Each line from the one containing "upload_file data_base64 filename" through the end of the data below is to be output verbatim, with no lines added or left out.
--------
Lemma map_res_failure {A B} (f : A -> res B) xs x e :
  In x xs -> f x = Raise e -> exists e', map_res f xs = Raise e'.
Proof.
  induction xs as [|x0 xs IH]; [done|]. cbn. intros [->|Hin] Hf.
  - rewrite Hf. eauto.
  - destruct (f x0); [|by eauto].
    destruct (IH Hin Hf) as [e' ->]. cbn. eauto.
Qed.

Section ListingMore.
Context `{PY : Pydantic} `{RT : Runtime} `{BK : STORE.ArtifactStore}.

(** X12 ([list_session_files]).  The listing is all or nothing.  With a
    session and a backend that answers, the one call made is
    [list_by_prefix] with the effective session, the prefix (the empty
    string when none was given) and the limit 1000; a result has one
    descriptor per raw record, in order, [count] their number and the
    effective session; and a
    single record that cannot be normalised turns the whole call into
    [ValueError("Failed to list session files: ...")]. *)
Theorem list_session_files_all_or_nothing (session_id prefix : option string)
    (st st1 : STORE.St) (sess : string) (metas : list raw) :
  validate_session_parameter session_id "list_session_files" = Ok sess ->
  STORE.list_by_prefix sess (default "" prefix) 1000 st = (Ok metas, st1) ->
  let o := list_session_files session_id prefix st in
  effects o = [Called (Call_list_by_prefix sess (default "" prefix) 1000)
                 (Ok (Reply_raws metas))]
  /\ (forall r, result o = Ok r ->
        ListSessionFilesResult.count r = Z.of_nat (length metas)
        /\ ListSessionFilesResult.session_id r = sess
        /\ Forall2 (fun m d => _info m PyNone (PyStr sess) = Ok d)
             metas (ListSessionFilesResult.artifacts r))
  /\ (forall m e, In m metas -> _info m PyNone (PyStr sess) = Raise e ->
        exists e', result o
                   = Raise (ValueError ("Failed to list session files: "
                                          +:+ exn_str e'))).
Proof.
  intros Hs Hl. cbv zeta. unfold list_session_files. run.
  rewrite Hs. cbn. rewrite Hl. cbn.
  destruct (map_res (fun m => _info m PyNone (PyStr sess)) metas)
    as [infos|e0] eqn:Hm; cbn.
  - split; [done|]. split.
    + intros r [= <-]. cbn. apply map_res_Forall2 in Hm.
      split; [by rewrite (Forall2_length _ _ _ Hm)|]. done.
    + intros m e Hin Hi.
      destruct (map_res_failure (fun m => _info m PyNone (PyStr sess))
                  metas m e Hin Hi) as [e' He']. congruence.
  - split; [done|]. split; [done|]. eauto.
Qed.

(** X13 ([list_directory]).  The same for a directory: the one call made is
    [get_directory_contents] with the effective session, the directory and
    the limit 1000; a result has one descriptor per raw record, [count]
    their number, the effective session and the directory echoed; one record
    that cannot be normalised turns the call into [ValueError("Failed to
    list directory: ...")]. *)
Theorem list_directory_all_or_nothing (directory : string)
    (session_id : option string) (st st1 : STORE.St) (sess : string)
    (metas : list raw) :
  validate_session_parameter session_id "list_directory" = Ok sess ->
  STORE.get_directory_contents sess directory 1000 st = (Ok metas, st1) ->
  let o := list_directory directory session_id st in
  effects o = [Called (Call_get_directory_contents sess directory 1000)
                 (Ok (Reply_raws metas))]
  /\ (forall r, result o = Ok r ->
        ListDirectoryResult.count r = Z.of_nat (length metas)
        /\ ListDirectoryResult.session_id r = sess
        /\ ListDirectoryResult.directory r = directory
        /\ Forall2 (fun m d => _info m PyNone (PyStr sess) = Ok d)
             metas (ListDirectoryResult.artifacts r))
  /\ (forall m e, In m metas -> _info m PyNone (PyStr sess) = Raise e ->
        exists e', result o
                   = Raise (ValueError ("Failed to list directory: "
                                          +:+ exn_str e'))).
Proof.
  intros Hs Hl. cbv zeta. unfold list_directory. run.
  rewrite Hs. cbn. rewrite Hl. cbn.
  destruct (map_res (fun m => _info m PyNone (PyStr sess)) metas)
    as [infos|e0] eqn:Hm; cbn.
  - split; [done|]. split.
    + intros r [= <-]. cbn. apply map_res_Forall2 in Hm.
      split; [by rewrite (Forall2_length _ _ _ Hm)|]. done.
    + intros m e Hin Hi.
      destruct (map_res_failure (fun m => _info m PyNone (PyStr sess))
                  metas m e Hin Hi) as [e' He']. congruence.
  - split; [done|]. split; [done|]. eauto.
Qed.

(** X14 ([list_session_files], [list_directory], [write_file],
    [upload_file]).  Without a session nothing is asked of the store: when
    the session resolver raises (anything but a pydantic validation error),
    each of these tools raises that same exception, makes no call and leaves
    the backend as it was. *)
Theorem no_session_no_store_call `{B64 : Base64} (session_id : option string)
    (st : STORE.St) :
  (forall e prefix,
      validate_session_parameter session_id "list_session_files" = Raise e ->
      except_ValidationError e = false ->
      list_session_files session_id prefix st = Outcome (Raise e) st [])
  /\ (forall e directory,
        validate_session_parameter session_id "list_directory" = Raise e ->
        except_ValidationError e = false ->
        list_directory directory session_id st = Outcome (Raise e) st [])
  /\ (forall e content filename mime summary meta encoding
             overwrite_artifact_id,
        validate_session_parameter session_id "write_file" = Raise e ->
        except_ValidationError e = false ->
        write_file content filename session_id mime summary meta encoding
          overwrite_artifact_id st = Outcome (Raise e) st [])
  /\ (forall e data_base64 filename mime summary meta,
        validate_session_parameter session_id "upload_file" = Raise e ->
        except_ValidationError e = false ->
        upload_file data_base64 filename mime session_id summary meta st
        = Outcome (Raise e) st []).
Proof.
  repeat split; intros;
    unfold list_session_files, list_directory, write_file, upload_file; cbn;
    match goal with H : validate_session_parameter _ _ = _ |- _ => rewrite H end;
    cbn;
    match goal with H : except_ValidationError _ = _ |- _ => by rewrite H end.
Qed.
--------
▶ **Answer below**:
        upload_file data_base64 filename mime session_id summary meta st
        = Outcome (Raise e) st []).
Proof.
  repeat split; intros;
    unfold list_session_files, list_directory, write_file, upload_file; cbn;
    match goal with H : validate_session_parameter _ _ = _ |- _ => rewrite H end;
    cbn;
    match goal with H : except_ValidationError _ = _ |- _ => by rewrite H end.
Qed.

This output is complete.